"It's practical. If you were someone else, I wouldn't have even brought it up. I would have only alluded to it and let you fall into the conclusion yourself."

The professor scoffed out a sob. "What is practical about choosing vigilantes?"

"You heard him," Sylas said. "There's an organization that's been recruiting people from elite schools. You're smart, what do you think that means?"

The professor froze. She looked up at Sylas as though she didn't want to admit the obvious conclusion.

This time, she couldn't hold back her tears at all.

They knew.

Those bastards knew.

And they still let her son die, and for what? To hold onto a little more power?

The professor practically folded herself into her chair, sinking in deep and burying her head into her legs. She didn't care that Sylas was here anymore. She just sat there, grieving out her soul.

Sylas didn't say a word, nor did he try to comfort her. The two of them didn't have that sort of relationship, and he knew enough about this woman to know that she was probably nursing grievances against him as well.

Several minutes passed by before she managed to calm herself, her shoulders shuddering beneath the strain.

The first thing she saw when she looked up was a tissue Sylas handed to her.

By this point, Sylas' nose had already stopped bleeding and he had taken the gauze out. Although there was a hint of swelling, even that seemed to be rapidly going down.
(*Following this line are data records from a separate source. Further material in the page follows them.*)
(* ===== verification/XmitQueue.v ===== *)
(** * Transmit frames and their queues (core/rtw_xmit.c)

    The pool of transmit frames, the queues of the stations by access
    category, the sleep queues of an access point and [rtw_xmit], built with
    CONFIG_AP_MODE and without CONFIG_TDLS, CONFIG_MCC_MODE and CONFIG_BR_EXT.
    A frame is a number; its list node is in at most one list, so deleting it
    takes the number out of every list.  The hardware part is
    [pre_xmitframe] of hal/rtl8812a/usb/rtl8812au_xmit.c: a frame that is sent
    at once gets a buffer and ends in [xq_air].  [None] is an access through
    [NULL] or outside an array. *)

From S2P Require Import Prelude Mem Arc4 SecDefs Wep Michael Tkip Ccmp Reorder RecvFrame Msdu RecvData XmitData XmitFrame.
Definition WIFI_SLEEP_STATE : Z := 4.
Definition WIFI_STA_ALIVE_CHK_STATE : Z := 0x400.
Definition WIFI_MESH_STATE : Z := 0x200.
Definition QSLT_HIGH : Z := 0x11.
Definition BIT (n : Z) : Z := Z.shiftl 1 n.

(** ** State *)

(** The frames of a station in one access category. *)
Record tx_servq := mk_servq { sta_pending : list Z; qcnt : Z }.

#[export] Instance eta_tx_servq : Eta tx_servq := fun q => mk_servq (sta_pending q) (qcnt q).

(** The queues of a station; [qs_servqs] holds [vo_q], [vi_q], [be_q], [bk_q].
    Its state word is in the [tx_sta] of the same index. *)
Record q_sta := mk_q_sta {
  qs_aid : Z; qs_servqs : list tx_servq; sleep_q : list Z; sleepq_len : Z; sleepq_ac_len : Z;
  uapsd_bk : Z; uapsd_be : Z; uapsd_vi : Z; uapsd_vo : Z; has_legacy_ac : Z; qs_expire_to : Z }.

#[export] Instance eta_q_sta : Eta q_sta := fun s =>
  mk_q_sta (qs_aid s) (qs_servqs s) (sleep_q s) (sleepq_len s) (sleepq_ac_len s) (uapsd_bk s) (uapsd_be s) (uapsd_vi s)
    (uapsd_vo s) (has_legacy_ac s) (qs_expire_to s).

(** The stations with frames in an access category, by their [tx_pending]. *)
Record hw_xmit := mk_hw_xmit { sta_queue : list Z; accnt : Z }.

#[export] Instance eta_hw_xmit : Eta hw_xmit := fun h => mk_hw_xmit (sta_queue h) (accnt h).

(** [qf_alloc]: the frame has an [alloc_addr] of its own. *)
Record q_frame := mk_q_frame { qf_attrib : tx_attrib; qf_qsel : Z; qf_pkt : option (list Z); qf_ext_tag : Z; qf_alloc : bool }.

#[export] Instance eta_q_frame : Eta q_frame := fun f =>
  mk_q_frame (qf_attrib f) (qf_qsel f) (qf_pkt f) (qf_ext_tag f) (qf_alloc f).

Inductive q_call := PktComplete (pkt : list Z) | UpdateBeacon | ChkBmcSleepq | XmitTasklet | LedTx.

Record xmit_q := mk_xmit_q {
  xq_tx : tx_state; xq_stas : gmap Z q_sta; xq_frames : gmap Z q_frame; xq_hw : list hw_xmit;
  xq_free : list Z; free_xmitframe_cnt : Z; xq_free_ext : list Z; free_xframe_ext_cnt : Z;
  sta_dz_bitmap : Z; tim_bitmap : Z; sta_expire_to : Z; q_wifi_spec : Z; wmm_para_seq : list Z; hiq_filter : Z;
  tx_drop : Z; xq_air : list tx_frame; q_calls : list q_call }.

#[export] Instance eta_xmit_q : Eta xmit_q := fun s =>
  mk_xmit_q (xq_tx s) (xq_stas s) (xq_frames s) (xq_hw s) (xq_free s) (free_xmitframe_cnt s) (xq_free_ext s) (free_xframe_ext_cnt s)
    (sta_dz_bitmap s) (tim_bitmap s) (sta_expire_to s) (q_wifi_spec s) (wmm_para_seq s) (hiq_filter s) (tx_drop s) (xq_air s) (q_calls s).

Definition q_note (s : xmit_q) (c : q_call) : xmit_q := s <| q_calls := q_calls s ++ [c] |>.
It was such a simple thing, but now she had seen Sylas throw something across a room and kill a man with his mind, and now he was healing from an injury that should have taken weeks of recovery right before her eyes.
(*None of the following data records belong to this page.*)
Lemma held_stas s : NoDup (held s) -> NoDup (sta_frames (xq_stas s)).
Proof. unfold held. intros H. apply NoDup_app in H as (_ & _ & H). by apply NoDup_app in H as (_ & _ & H). Qed.

Lemma frame_delete_eq s id m : unlink_sta id <$> xq_stas s = m -> id ∉ xq_free s -> id ∉ xq_free_ext s ->
  frame_delete s id = s <| xq_stas := m |>.
Proof. intros <- H1 H2. unfold frame_delete. rewrite !drop_id_id by done. by destruct s. Qed.

Lemma frame_delete_none s id : id ∉ held s -> frame_delete s id = s.
Proof.
  unfold held. intros H. apply not_elem_of_app in H as [H1 H]. apply not_elem_of_app in H as [H2 H3].
  rewrite (frame_delete_eq s id (xq_stas s)); [by destruct s| |done|done]. apply map_eq. intros psta. rewrite lookup_fmap. destruct (_ !! psta) as [st|] eqn:E; [|done]. cbn. f_equal. apply unlink_sta_id.
  intros Hi. apply H3. by eapply in_sta_frames.
Qed.

Lemma frame_delete_sta s psta st id :
  NoDup (held s) -> xq_stas s !! psta = Some st -> id ∈ frames_of st -> frame_delete s id = put_qsta s psta (unlink_sta id st).
Proof.
  intros Hn H Hi. pose proof (held_stas s Hn) as Hs. pose proof (in_sta_frames _ _ _ _ H Hi) as Hin.
  unfold held in Hn. apply NoDup_app in Hn as (_ & N1 & Hn). apply NoDup_app in Hn as (_ & N2 & _).
  apply frame_delete_eq.
  - apply map_eq. intros p. rewrite lookup_fmap. destruct (decide (p = psta)) as [->|Hne]; [by rewrite H, lookup_insert_eq|].
    rewrite lookup_insert_ne by done. destruct (_ !! p) as [st'|] eqn:E; [|done]. cbn. f_equal. apply unlink_sta_id.
    intros Hi'. apply Hne. by eapply sta_frames_disjoint.
  - intros Hf. apply (N1 id Hf). apply elem_of_app. by right.
  - intros Hf. by apply (N2 id Hf).
Qed.

(** What happens to the frames when a station's queues change. *)
Lemma held_put s psta st0 st : xq_stas s !! psta = Some st0 -> held (put_qsta s psta st) ++ frames_of st0 ≡ₚ held s ++ frames_of st.
Proof.
  intros H. unfold held, put_qsta. cbn. rewrite <- !app_assoc. by rewrite (sta_frames_insert _ psta st0 st H).
Qed.

Lemma held_put_same s psta st0 st : xq_stas s !! psta = Some st0 -> frames_of st ≡ₚ frames_of st0 -> held (put_qsta s psta st) ≡ₚ held s.
Proof. intros H E. pose proof (held_put s psta st0 st H) as Hp. rewrite E in Hp. by apply Permutation_app_inv_r in Hp. Qed.

Lemma held_put_add s psta st0 st id :
  xq_stas s !! psta = Some st0 -> frames_of st ≡ₚ id :: frames_of st0 -> held (put_qsta s psta st) ≡ₚ id :: held s.
Proof.
  intros H E. pose proof (held_put s psta st0 st H) as Hp. rewrite E in Hp. apply (Permutation_app_inv_r (frames_of st0)). rewrite Hp.
  by rewrite <- Permutation_middle.
Qed.

Lemma held_put_del s psta st0 st id :
  xq_stas s !! psta = Some st0 -> frames_of st0 ≡ₚ id :: frames_of st -> held s ≡ₚ id :: held (put_qsta s psta st).
Proof.
  intros H E. pose proof (held_put s psta st0 st H) as Hp. rewrite E in Hp. apply (Permutation_app_inv_r (frames_of st)). rewrite <- Hp.
  by rewrite <- Permutation_middle.
Qed.

(** ** Slots: the four service queues of a station and its sleep queue *)

Definition slot_q (st : q_sta) (sl : option Z) : option (list Z * Z) :=
  match sl with
  | None => Some (sleep_q st, sleepq_len st)
  | Some ac => q ← key_at (qs_servqs st) ac; Some (sta_pending q, qcnt q)
  end.

(** The width of its counter. *)
Definition slot_wrap (sl : option Z) (n : Z) : Z := match sl with Some _ => s32 n | None => u32 n end.

Definition slot_frames (st : q_sta) (sl : option Z) : list Z := default [] (fst <$> slot_q st sl).

(** [st'] is [st] with another content of one slot. *)
Record slot_upd (st st' : q_sta) (sl : option Z) (l : list Z) (n : Z) : Prop := {
  su_len : length (qs_servqs st') = length (qs_servqs st);
  su_at : slot_q st' sl = Some (l, n);
  su_ne sl' : sl' <> sl -> slot_q st' sl' = slot_q st sl' }.

Lemma frames_slots st : length (qs_servqs st) = 4%nat ->
  frames_of st = slot_frames st (Some 0) ++ slot_frames st (Some 1) ++ slot_frames st (Some 2) ++ slot_frames st (Some 3) ++ slot_frames st None.
Proof.
  destruct st as [aid qs sq ? ? ? ? ? ? ? ?]. cbn. destruct qs as [|a [|b [|c [|d [|]]]]]; try done. intros _.
  unfold frames_of, pending_of, slot_frames, key_at. cbn. by rewrite app_nil_r, <- !app_assoc.
Qed.

Lemma slot_cases st sl q : length (qs_servqs st) = 4%nat -> slot_q st sl = Some q ->
  sl = Some 0 \/ sl = Some 1 \/ sl = Some 2 \/ sl = Some 3 \/ sl = None.
Proof.
  intros L H. destruct sl as [ac|]; [|tauto]. cbn in H. destruct (key_at _ ac) as [q'|] eqn:E; [|done]. unfold key_at in E.
  destruct (Z.leb_spec 0 ac); [|done]. apply lookup_lt_Some in E. rewrite L in E.
  assert (ac = 0 \/ ac = 1 \/ ac = 2 \/ ac = 3) as [->|[->|[->| ->]]] by lia; tauto.
Qed.

Lemma frames_upd st st' sl l n l' n' : length (qs_servqs st) = 4%nat -> slot_q st sl = Some (l, n) -> slot_upd st st' sl l' n' ->
  frames_of st' ++ l ≡ₚ frames_of st ++ l'.
Proof.
  intros L H [U1 U2 U3]. rewrite !frames_slots by congruence. unfold slot_frames.
  destruct (slot_cases st sl _ L H) as [-> |[-> |[-> |[-> | ->]]]]; rewrite U2, H; cbn [fmap option_fmap option_map fst default];
    rewrite ?(U3 None), ?(U3 (Some 0)), ?(U3 (Some 1)), ?(U3 (Some 2)), ?(U3 (Some 3)) by done; solve_Permutation.
Qed.

Lemma in_slot st sl l n id : length (qs_servqs st) = 4%nat -> slot_q st sl = Some (l, n) -> id ∈ l -> id ∈ frames_of st.
Proof.
  intros L H Hi. rewrite (frames_slots st L). unfold slot_frames.
  destruct (slot_cases st sl _ L H) as [-> |[-> |[-> |[-> | ->]]]]; rewrite H; cbn [fmap option_fmap option_map fst default]; set_solver.
Qed.

(** A frame is in one slot only. *)
Lemma slots_disjoint st sl1 sl2 l1 n1 l2 n2 id : length (qs_servqs st) = 4%nat -> NoDup (frames_of st) ->
  slot_q st sl1 = Some (l1, n1) -> slot_q st sl2 = Some (l2, n2) -> id ∈ l1 -> id ∈ l2 -> sl1 = sl2.
Proof.
  intros L N H1 H2 I1 I2. rewrite (frames_slots st L) in N. unfold slot_frames in N.
  repeat match type of N with NoDup (_ ++ _) => let A := fresh "A" in apply NoDup_app in N as (_ & A & N) end.
  destruct (slot_cases st sl1 _ L H1) as [-> |[-> |[-> |[-> | ->]]]];
    destruct (slot_cases st sl2 _ L H2) as [-> |[-> |[-> |[-> | ->]]]]; try done; exfalso;
    rewrite ?H1, ?H2 in *; cbn [fmap option_fmap option_map fst default] in *; set_solver.
Qed.

(** ** The invariant *)

(** The frame [id] is for the slot it is in. *)
Definition routed (frames : gmap Z q_frame) (psta : Z) (sl : option Z) (id : Z) : Prop :=
  exists f, frames !! id = Some f /\ at_psta (qf_attrib f) = Some psta /\
    match sl with Some ac => ac_of (at_priority (qf_attrib f)) = ac | None => True end.

(** A frame of one of the two pools. *)
Definition pooled (s : xmit_q) (id : Z) : Prop :=
  exists f, xq_frames s !! id = Some f /\ qf_alloc f = false /\ (qf_ext_tag f = 0 \/ qf_ext_tag f = 1).

(** [off psta sl] is what the counter of a slot is ahead of its list while
    an operation is under way. *)
Record sta_ok (off : Z -> option Z -> Z) (s : xmit_q) (psta : Z) (st : q_sta) : Prop := {
  so_len : length (qs_servqs st) = 4%nat;
  so_tx : is_Some (tx_stas (xq_tx s) !! psta);
  so_slot sl l n : slot_q st sl = Some (l, n) -> n = slot_wrap sl (mem_len l + off psta sl) /\ Forall (routed (xq_frames s) psta sl) l }.

Definition hw_ok (m : gmap Z q_sta) (hw : list hw_xmit) : Prop :=
  length hw = 4%nat /\ Forall (fun h => Forall (fun p => is_Some (m !! p)) (sta_queue h)) hw.

(** [hand]: the frames the operation or the hardware has taken. *)
Record q_inv_off (get : list Z -> option Z) (off : Z -> option Z -> Z) (hand : list Z) (s : xmit_q) : Prop := {
  qi_nodup : NoDup (hand ++ held s);
  qi_pooled : Forall (pooled s) (hand ++ held s);
  qi_cnt : free_xmitframe_cnt s = u32 (mem_len (xq_free s)) /\ free_xframe_ext_cnt s = u32 (mem_len (xq_free_ext s));
  qi_hw : hw_ok (xq_stas s) (xq_hw s);
  qi_get a p : get a = Some p -> is_Some (xq_stas s !! p);
  qi_sta psta st : xq_stas s !! psta = Some st -> sta_ok off s psta st }.

Definition no_off : Z -> option Z -> Z := fun _ _ => 0.
Definition bump (off : Z -> option Z -> Z) (psta : Z) (sl : option Z) (d : Z) : Z -> option Z -> Z :=
  fun p sl' => off p sl' + if decide (p = psta /\ sl' = sl) then d else 0.

(** Between operations every counter is the length of its list. *)
Definition q_inv (get : list Z -> option Z) (hand : list Z) (s : xmit_q) : Prop := q_inv_off get no_off hand s.

Section inv.
Context (get : list Z -> option Z).

Lemma bump_eq off psta sl d : bump off psta sl d psta sl = off psta sl + d.
Proof. unfold bump. by rewrite decide_True. Qed.

Lemma bump_ne off psta sl d p sl' : ~ (p = psta /\ sl' = sl) -> bump off psta sl d p sl' = off p sl'.
Proof. intros H. unfold bump. rewrite decide_False by done. lia. Qed.

Lemma sta_ok_off off off' s psta st : (forall sl, off' psta sl = off psta sl) -> sta_ok off s psta st -> sta_ok off' s psta st.
Proof. intros H [S1 S2 S3]. split; [done|done|]. intros sl l n E. destruct (S3 sl l n E) as [-> ?]. by rewrite H. Qed.

Lemma inv_off off off' hand s : (forall p sl, off' p sl = off p sl) -> q_inv_off get off hand s -> q_inv_off get off' hand s.
Proof. intros H [I1 I2 I3 I4 I5 I6]. split; try done. intros p st E. eapply sta_ok_off; [|by apply I6]. intros sl. apply H. Qed.

(** Changes that leave the queues alone. *)
Record q_same (hand : list Z) (s s' : xmit_q) : Prop := {
  sm_stas : xq_stas s' = xq_stas s;
  sm_free : xq_free s' = xq_free s /\ xq_free_ext s' = xq_free_ext s;
  sm_cnt : free_xmitframe_cnt s' = free_xmitframe_cnt s /\ free_xframe_ext_cnt s' = free_xframe_ext_cnt s;
  sm_hw : hw_ok (xq_stas s) (xq_hw s) -> hw_ok (xq_stas s) (xq_hw s');
  sm_tx p : is_Some (tx_stas (xq_tx s) !! p) -> is_Some (tx_stas (xq_tx s') !! p);
  sm_frames id f : xq_frames s !! id = Some f -> exists f', xq_frames s' !! id = Some f' /\ qf_alloc f' = qf_alloc f /\
    qf_ext_tag f' = qf_ext_tag f /\
    (id ∉ hand -> at_psta (qf_attrib f') = at_psta (qf_attrib f) /\ at_priority (qf_attrib f') = at_priority (qf_attrib f)) }.

Lemma same_held hand s s' : q_same hand s s' -> held s' = held s.
Proof. intros [M1 [M2 M3] _ _ _ _]. unfold held. by rewrite M1, M2, M3. Qed.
Was the world really changing?

"What do you want me to do?" she asked, her voice having returned to an almost icy sort of calm.
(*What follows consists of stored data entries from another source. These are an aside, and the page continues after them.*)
(* ===== verification/XmitQueueOps.v ===== *)
(** * The queue operations keep the invariant

    Each operation of [XmitQueue] succeeds on a state of the invariant and
    keeps every frame: a queued frame stays queued, goes back to its pool, or
    is the one handed over. *)

From S2P Require Import Prelude Mem Arc4 SecDefs Wep Michael Tkip Ccmp Reorder RecvFrame Msdu RecvData RecvDataSpec XmitData XmitFrame AirLink XmitQueue XmitQueueSpec.
From stdpp Require Import list.

#[local] Open Scope Z_scope.

Section ops.
Context (get : list Z -> option Z).

(** A loop is done when its body is, with an invariant over what is left. *)
Lemma each_ok (P : list Z -> xmit_q -> Prop) body :
  (forall id ids s, P (id :: ids) s -> exists s', body s id = Some s' /\ P ids s') ->
  forall ids s, P ids s -> exists s', each body s ids = Some s' /\ P [] s'.
Proof.
  intros Hb. induction ids as [|id ids IH]; intros s H; [by exists s|]. cbn. destruct (Hb _ _ _ H) as (s1 & -> & H1). by apply IH.
Qed.

(** ** Sending again *)

(** What of a station the service queues do not touch. *)
Definition sleep_view (s : xmit_q) (p : Z) : option (list Z * Z * Z * Z) :=
  (fun st => (sleep_q st, sleepq_len st, sleepq_ac_len st, qs_aid st)) <$> xq_stas s !! p.

Lemma view_put s p st st' : xq_stas s !! p = Some st -> sleep_q st' = sleep_q st -> sleepq_len st' = sleepq_len st ->
  sleepq_ac_len st' = sleepq_ac_len st -> qs_aid st' = qs_aid st -> forall x, sleep_view (put_qsta s p st') x = sleep_view s x.
Proof.
  intros H E1 E2 E3 E4 x. unfold sleep_view. cbn. destruct (decide (x = p)) as [->|]; [|by rewrite lookup_insert_ne].
  rewrite lookup_insert_eq, H. cbn. by rewrite E1, E2, E3, E4.
Qed.

Lemma view_put_at s p st : sleep_view (put_qsta s p st) p = Some (sleep_q st, sleepq_len st, sleepq_ac_len st, qs_aid st).
Proof. unfold sleep_view, put_qsta. cbn. by rewrite lookup_insert_eq. Qed.

Lemma view_some s p q n a i : sleep_view s p = Some (q, n, a, i) ->
  exists st, xq_stas s !! p = Some st /\ sleep_q st = q /\ sleepq_len st = n /\ sleepq_ac_len st = a /\ qs_aid st = i.
Proof. unfold sleep_view. destruct (xq_stas s !! p) as [st|]; [|done]. intros [= <- <- <- <-]. by exists st. Qed.

Lemma view_stas s s' : xq_stas s' = xq_stas s -> forall x, sleep_view s' x = sleep_view s x.
Proof. intros E x. unfold sleep_view. by rewrite E. Qed.

(** The frame in hand is queued or goes back to its pool. *)
Definition others_kept (s s' : xmit_q) (id : Z) (f : q_frame) : Prop :=
  (forall x, sleep_view s' x = sleep_view s x) /\ (forall x, at_psta (qf_attrib f) <> Some x -> xq_stas s' !! x = xq_stas s !! x) /\
  (forall i, i <> id -> xq_frames s' !! i = xq_frames s !! i) /\ xq_tx s' = xq_tx s /\
  sta_dz_bitmap s' = sta_dz_bitmap s /\ tim_bitmap s' = tim_bitmap s.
"Well first, I need your help. I came here today for a specific reason. But I also want to know exactly what that man asked of you before your 'snarky' comment."

"He asked me to join their organization and he said something about becoming superhuman. What do you need help with?"

"I need to use the supercomputer to analyze some data. It would take too much time on my own, and my current stats are low enough that I likely wouldn't succeed for now no matter how hard I try.

"You don't know much about the Trial and the Aether Plane, but I will have to keep this brief. I have to go soon.

"I have what they call a Profession. It allows me to contract snakes as my partners and exchange benefits between the two of us. I need the supercomputer to analyze the genome of one of my snakes to help me better understand some things."

"Snakes?"

Sylas said snakes, but Professor Fembroise heard something very different.

She knew what Sylas studied. Could it be that they could translate their skills from this world to this so-called 'Aether Plane'?

Was there more of a chance for her than she originally knew?

She shook her head, focusing on the task.

"But what kind of file do you have the genome in? How are you going to transfer it? Do they have USBs in that world?"

Sylas shook his head.

This was an obvious problem that he had thought of as well, and his original method was going to be to brute force it.

It was too difficult to analyze the genome, but what was DNA if not just a long string of alternating letters?

So long as he had the time, with his current stats he could blaze through it.

Even before the Trial, his typing speed was around 120 words per minute, or two words a second. Even at that pace, he could write out probably 500+ of a DNA sequence a minute.

Right now, his typing speed almost certainly dwarfed that; he just had to worry about the input speed of the laptop. But according to his calculations, the theoretical limit for that should be at least several thousand words per minute, and it's unlikely that he would be able to hit that speed even with these stats.

Even so, to type out the whole human genome at that speed would take years, and that's if he never took a break. Normal technology didn't even seem to have weeks left.

What Sylas actually wanted was just to analyze small portions and hopefully land on something useful.

"I just planned to type it out," he eventually replied.

"Type it out? Where do you have it stored?" she asked in confusion.

"It's in the system interface, I—"

Sylas stopped talking because he was seeing a look from Professor Fembroise now that he rarely saw in his life. In fact, he could remember every time he had.

She looked like she was looking at an idiot.

Professor Fembroise took a breath and bit her tongue. The last time she had snapped at a man—

She shook her head.

"Just say what you want to say. I've never been a fan of mincing words."

Seeing that Sylas didn't seem to just be testing her obedience, the professor shook her head.

"Do you really think this alien technology is so simple? How much research have you done into it? I thought you were smarter than this."

"You have the system?" Sylas asked in surprise.

"Everyone does now. It appeared after the Trial."

Sylas' brows raised in recognition. Now that he thought about it, he had been able to see the stats of the Bronze Cube even before the Trial began and certainly before there was any Aether. Why did he assume that one needed the other? Or maybe the system was radioing itself in from a place with plenty of Aether.

He should have known, but his family never talked about it so it was something he neglected. They had just been happy he came back alive, and other than the time they spent grilling into him, they entirely avoided the topic because it hit too close to home.